(** * Coordinator swap-quote consumer: approval aggregation

    A shallow embedding of
    [packages/asset-swapper/src/quote_consumers/coordinator_swap_quote_consumer.ts].

    The file holds two revisions of the class [CoordinatorSwapQuoteConsumer]:
    - the revision at lines 1-235 probes the taker's contract code before
      signing and delegates approval gathering to the coordinator wrapper;
    - the revision at lines 236-530 always signs through the provider and
      gathers the approvals itself in [_getCoordinatorApprovalsAsync].

    [getSmartContractParamsOrThrowAsync] is the same in both.  Everything the
    class reaches through [this._contractWrappers], [this.provider] and the
    imported utilities is a collaborator whose code is elsewhere; those are the
    fields of the record [Collaborators] below. *)

From Stdlib Require Import String Ascii List ZArith Bool Permutation Lia.
Import ListNotations.
Local Open Scope string_scope.
Local Open Scope list_scope.

(** ** JavaScript values used by the class *)

Module Js.

(** An object used as a dictionary: its own string-keyed properties in
    insertion order.  A key that occurs again further down the list is
    shadowed by its first occurrence, so every list denotes an object. *)
Definition Object (V : Type) := list (string * V).
(** X3: a character that is not a digit changes nothing wherever it stands in
    the string given to [Phone]. *)
Theorem Phone_ignores_separators (a b : str) (c : N) (h : heap)
  (Hc : class_d c = false) :
  Phone.__init__ (a ++ c :: b) h = Phone.__init__ (a ++ b) h.
Proof.
  rewrite !Phone_init_eq. unfold spec_normalize.
  assert (E : spec_digits (c :: b) = spec_digits b).
  { unfold spec_digits. apply filter_cons_False. rewrite Hc. exact id. }
  rewrite !spec_digits_app, E. reflexivity.
Qed.

Lemma Phone_ignores_separators_witness :
  class_d 45 = false
  ∧ Phone.__init__ (lit "050" ++ 45%N :: lit "1112233") demo_heap
    = Phone.__init__ (lit "050" ++ lit "1112233") demo_heap.
Proof.
  split; [reflexivity|].
  exact (Phone_ignores_separators (lit "050") (lit "1112233") 45 demo_heap eq_refl).
Defined.

(** X4: the message of each error determines the string it was raised for:
    the digits left after stripping for an invalid number, the number looked
    for when none was found. *)
Theorem error_messages_carry_their_string (s1 s2 : str) :
  (InvalidPhoneNumber s1 = InvalidPhoneNumber s2 ↔ s1 = s2)
  ∧ (PhoneNotFound s1 = PhoneNotFound s2 ↔ s1 = s2).
Proof.
  unfold InvalidPhoneNumber, PhoneNotFound, Phone.invalid_msg, Record.not_found_msg.
  split; (split; [|intros ->; reflexivity]); intros [= E];
    apply app_inv_tail in E; exact E.
Qed.

(** ** More on the phones of a record *)

Lemma phone_eta (p : Phone.t) : p = phone_of (Phone.value p).
Proof. destruct p as [[v]]. reflexivity. Qed.

Lemma next_or_None_app {A} (cond : A → bool) (xs ys : list A) :
  next_or_None cond (xs ++ ys) =
  match next_or_None cond xs with
  | Some x => Some x
  | None => next_or_None cond ys
  end.
Proof.
  induction xs as [|x xs IH]; [reflexivity|].
  cbn. destruct (cond x); [reflexivity|exact IH].
Qed.

Lemma next_or_None_filter {A} (cond : A → bool) (P : A → Prop)
  `{∀ x, Decision (P x)} (xs : list A) :
  (∀ x, cond x = true → P x) →
  next_or_None cond (filter P xs) = next_or_None cond xs.
Proof.
  intros HP. induction xs as [|x xs IH]; [reflexivity|].
  rewrite filter_cons. destruct (decide (P x)) as [Hx|Hx]; cbn.
  - rewrite IH. reflexivity.
  - destruct (cond x) eqn:E; [exfalso; apply Hx, HP, E|exact IH].
Qed.

Lemma filter_all {A} (P : A → Prop) `{∀ x, Decision (P x)} (xs : list A) :
  Forall P xs → filter P xs = xs.
Proof.
  induction 1 as [|x xs Hx _ IH]; [reflexivity|].
  rewrite filter_cons_True by exact Hx. rewrite IH. reflexivity.
Qed.

(** X5: after [add_phone] has returned, [find_phone] with the normalized
    number returns a phone of that value. *)
Theorem add_phone_then_find_phone
  (h : heap) (self : ref) (r : Record.t) (raw : str)
  (Hlive : h !! self = Some r)
  (Hvalid : length (spec_normalize raw) = 10) :
  ∃ h',
    Record.add_phone self raw h = (Return (), h')
    ∧ Record.find_phone self (spec_normalize raw) h'
      = (Return (Some (phone_of (spec_normalize raw))), h').
Proof.
  eexists. rewrite (add_phone_eq h self r Hlive).
  destruct (decide _) as [_|Hn]; [|contradiction].
  split; [reflexivity|].
  erewrite find_phone_eq by apply lookup_insert_eq. cbn [Record.phones].
  rewrite next_or_None_app.
  destruct (next_or_None _ (Record.phones r)) as [p|] eqn:E.
  - apply next_or_None_Some in E as (before & after & _ & Hp & _).
    apply bool_decide_eq_true_1 in Hp. rewrite (phone_eta p), Hp. reflexivity.
  - cbn -[bool_decide]. rewrite bool_decide_eq_true_2 by reflexivity. reflexivity.
Qed.

Lemma add_phone_then_find_phone_witness :
  (demo_heap !! 1 = Some jane ∧ length (spec_normalize (lit "+38 050 111 22 33")) = 10)
  ∧ ∃ h',
      Record.add_phone 1 (lit "+38 050 111 22 33") demo_heap = (Return (), h')
      ∧ Record.find_phone 1 (spec_normalize (lit "+38 050 111 22 33")) h'
        = (Return (Some (phone_of (spec_normalize (lit "+38 050 111 22 33")))), h').
Proof.
  split; [split; reflexivity|].
  exact (add_phone_then_find_phone demo_heap 1 jane (lit "+38 050 111 22 33")
           eq_refl eq_refl).
Defined.

(** X6: [find_phone] leaves the store alone and returns the first phone, in
    the order of the record, whose value equals the string given; it returns
    [None] exactly when no phone has that value. *)
Theorem find_phone_first_match
  (h : heap) (self : ref) (r : Record.t) (v : str)
  (Hlive : h !! self = Some r) :
  ∃ o,
    Record.find_phone self v h = (Return o, h)
    ∧ (o = None ↔ Forall (λ p, Phone.value p ≠ v) (Record.phones r))
    ∧ (∀ p, o = Some p →
         ∃ before after,
           Record.phones r = before ++ p :: after
           ∧ Phone.value p = v
           ∧ Forall (λ q, Phone.value q ≠ v) before).
Proof.
  eexists. split; [apply find_phone_eq, Hlive|]. split.
  - rewrite next_or_None_None. apply Forall_iff. intros p.
    rewrite bool_decide_eq_false. reflexivity.
  - intros p Hp. apply next_or_None_Some in Hp as (before & after & E & Hv & Hb).
    exists before, after. split; [exact E|].
    split; [apply bool_decide_eq_true_1 in Hv; exact Hv|].
    eapply Forall_impl; [exact Hb|]. intros q Hq.
    apply bool_decide_eq_false in Hq. exact Hq.
Qed.

Lemma find_phone_first_match_witness :
  demo_heap !! 0 = Some john
  ∧ ∃ o,
      Record.find_phone 0 (lit "5555555555") demo_heap = (Return o, demo_heap)
      ∧ (o = None ↔ Forall (λ p, Phone.value p ≠ lit "5555555555") (Record.phones john))
      ∧ (∀ p, o = Some p →
           ∃ before after,
             Record.phones john = before ++ p :: after
             ∧ Phone.value p = lit "5555555555"
             ∧ Forall (λ q, Phone.value q ≠ lit "5555555555") before).
Proof.
  split; [reflexivity|].
  exact (find_phone_first_match demo_heap 0 john (lit "5555555555") eq_refl).
Defined.

(** X7: the phones being stored normalized, [find_phone] with a string that
    is not ten digits (a number written with separators, say) finds
    nothing. *)
Theorem find_phone_needs_normalized
  (h : heap) (self : ref) (r : Record.t) (v : str)
  (Hinv : phones_all ten_digits h)
  (Hlive : h !! self = Some r)
  (Hraw : ¬ ten_digits v) :
  Record.find_phone self v h = (Return None, h).
Proof.
  rewrite (find_phone_eq h self r Hlive). f_equal. f_equal.
  apply next_or_None_None. pose proof (Hinv self r Hlive) as Hr.
  eapply Forall_impl; [exact Hr|]. intros p Hp. cbn in Hp.
  apply bool_decide_eq_false. intros E. apply Hraw. rewrite <- E. exact Hp.
Qed.

Lemma find_phone_needs_normalized_witness :
  (phones_all ten_digits demo_heap
   ∧ demo_heap !! 0 = Some john
   ∧ ¬ ten_digits (lit "+38123456-7890"))
  ∧ Record.find_phone 0 (lit "+38123456-7890") demo_heap = (Return None, demo_heap).
Proof.
  assert (H1 : phones_all ten_digits demo_heap) by compute_done.
  assert (H3 : ¬ ten_digits (lit "+38123456-7890")) by compute_done.
  split; [split; [exact H1|split; [reflexivity|exact H3]]|].
  exact (find_phone_needs_normalized demo_heap 0 john (lit "+38123456-7890")
           H1 eq_refl H3).
Defined.

(** X8: after [remove_phone(v)], [find_phone(v)] returns [None], and for any
    other number it returns what it returned before. *)
Theorem remove_phone_then_find_phone
  (h : heap) (self : ref) (r : Record.t) (v : str)
  (Hlive : h !! self = Some r) :
  ∃ h',
    Record.remove_phone self v h = (Return (), h')
    ∧ Record.find_phone self v h' = (Return None, h')
    ∧ ∀ w, w ≠ v →
        (Record.find_phone self w h').1 = (Record.find_phone self w h).1.
Proof.
  eexists. split; [apply remove_phone_eq, Hlive|]. split.
  - erewrite find_phone_eq by apply lookup_insert_eq. cbn [Record.phones].
    f_equal. f_equal. apply next_or_None_None, Forall_forall. intros p Hp.
    apply list_elem_of_filter in Hp as [Hp _]. apply bool_decide_eq_false, Hp.
  - intros w Hw. erewrite find_phone_eq by apply lookup_insert_eq.
    rewrite (find_phone_eq h self r Hlive). cbn [fst Record.phones]. f_equal.
    apply next_or_None_filter. intros p Hp.
    apply bool_decide_eq_true_1 in Hp. congruence.
Qed.

Lemma remove_phone_then_find_phone_witness :
  demo_heap !! 0 = Some john
  ∧ ∃ h',
      Record.remove_phone 0 (lit "1234567890") demo_heap = (Return (), h')
      ∧ Record.find_phone 0 (lit "1234567890") h' = (Return None, h')
      ∧ ∀ w, w ≠ lit "1234567890" →
          (Record.find_phone 0 w h').1 = (Record.find_phone 0 w demo_heap).1.
Proof.
  split; [reflexivity|].
  exact (remove_phone_then_find_phone demo_heap 0 john (lit "1234567890") eq_refl).
Defined.

(** X9: adding a number the record did not have and then removing it by its
    normalized value gives back the store there was before. *)
Theorem add_phone_then_remove_phone
  (h : heap) (self : ref) (r : Record.t) (raw : str)
  (Hlive : h !! self = Some r)
  (Hvalid : length (spec_normalize raw) = 10)
  (Hnew : Forall (λ p, Phone.value p ≠ spec_normalize raw) (Record.phones r)) :
  ∃ h',
    Record.add_phone self raw h = (Return (), h')
    ∧ Record.remove_phone self (spec_normalize raw) h' = (Return (), h).
Proof.
  eexists. rewrite (add_phone_eq h self r Hlive).
  destruct (decide _) as [_|Hn]; [|contradiction].
  split; [reflexivity|].
  erewrite remove_phone_eq by apply lookup_insert_eq. cbn [Record.phones Record.name].
  rewrite filter_app, (filter_all _ _ Hnew).
  rewrite filter_cons_False by (intros Hne; apply Hne; reflexivity).
  rewrite filter_nil, app_nil_r, insert_insert_eq. f_equal.
  apply insert_id. rewrite Hlive. destruct r; reflexivity.
Qed.

Lemma add_phone_then_remove_phone_witness :
  (demo_heap !! 1 = Some jane
   ∧ length (spec_normalize (lit "5555555555")) = 10
   ∧ Forall (λ p, Phone.value p ≠ spec_normalize (lit "5555555555"))
       (Record.phones jane))
  ∧ ∃ h',
      Record.add_phone 1 (lit "5555555555") demo_heap = (Return (), h')
      ∧ Record.remove_phone 1 (spec_normalize (lit "5555555555")) h'
        = (Return (), demo_heap).
Proof.
  assert (H3 : Forall (λ p, Phone.value p ≠ spec_normalize (lit "5555555555"))
                 (Record.phones jane)) by compute_done.
  split; [split; [reflexivity|split; [reflexivity|exact H3]]|].
  exact (add_phone_then_remove_phone demo_heap 1 jane (lit "5555555555")
           eq_refl eq_refl H3).
Defined.

(** X10: removing the same number twice is removing it once, and two removals
    reach the same store in either order. *)
Theorem remove_phone_idempotent_commutes
  (h : heap) (self : ref) (r : Record.t) (v w : str)
  (Hlive : h !! self = Some r) :
  (Record.remove_phone self v (Record.remove_phone self v h).2).2
    = (Record.remove_phone self v h).2
  ∧ (Record.remove_phone self w (Record.remove_phone self v h).2).2
    = (Record.remove_phone self v (Record.remove_phone self w h).2).2.
Proof.
  rewrite !(remove_phone_eq h self r Hlive). cbn [snd].
  split.
  - erewrite remove_phone_eq by apply lookup_insert_eq.
    cbn [snd Record.phones Record.name]. rewrite insert_insert_eq. do 2 f_equal.
    apply filter_all, Forall_forall. intros p Hp.
    apply list_elem_of_filter in Hp as [Hp _]. exact Hp.
  - erewrite !remove_phone_eq by apply lookup_insert_eq.
    cbn [snd Record.phones Record.name]. rewrite !insert_insert_eq. do 2 f_equal.
    rewrite !list_filter_filter. apply list_filter_iff. intros p. tauto.
Qed.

• INSTRUCTIONS FOR THE TASK: Restate word for word the lines in the material above from the one with "- destruct (cond" to the one with "(demo_heap !! 1 = Some jane ∧"; both of those lines count, and nothing else does.

• OUTPUT:
  - destruct (cond x) eqn:E; [exfalso; apply Hx, HP, E|exact IH].
Qed.

Lemma filter_all {A} (P : A → Prop) `{∀ x, Decision (P x)} (xs : list A) :
  Forall P xs → filter P xs = xs.
Proof.
  induction 1 as [|x xs Hx _ IH]; [reflexivity|].
  rewrite filter_cons_True by exact Hx. rewrite IH. reflexivity.
Qed.

(** X5: after [add_phone] has returned, [find_phone] with the normalized
    number returns a phone of that value. *)
Theorem add_phone_then_find_phone
  (h : heap) (self : ref) (r : Record.t) (raw : str)
  (Hlive : h !! self = Some r)
  (Hvalid : length (spec_normalize raw) = 10) :
  ∃ h',
    Record.add_phone self raw h = (Return (), h')
    ∧ Record.find_phone self (spec_normalize raw) h'
      = (Return (Some (phone_of (spec_normalize raw))), h').
Proof.
  eexists. rewrite (add_phone_eq h self r Hlive).
  destruct (decide _) as [_|Hn]; [|contradiction].
  split; [reflexivity|].
  erewrite find_phone_eq by apply lookup_insert_eq. cbn [Record.phones].
  rewrite next_or_None_app.
  destruct (next_or_None _ (Record.phones r)) as [p|] eqn:E.
  - apply next_or_None_Some in E as (before & after & _ & Hp & _).
    apply bool_decide_eq_true_1 in Hp. rewrite (phone_eta p), Hp. reflexivity.
  - cbn -[bool_decide]. rewrite bool_decide_eq_true_2 by reflexivity. reflexivity.
Qed.

Lemma add_phone_then_find_phone_witness :
  (demo_heap !! 1 = Some jane ∧ length (spec_normalize (lit "+38 050 111 22 33")) = 10)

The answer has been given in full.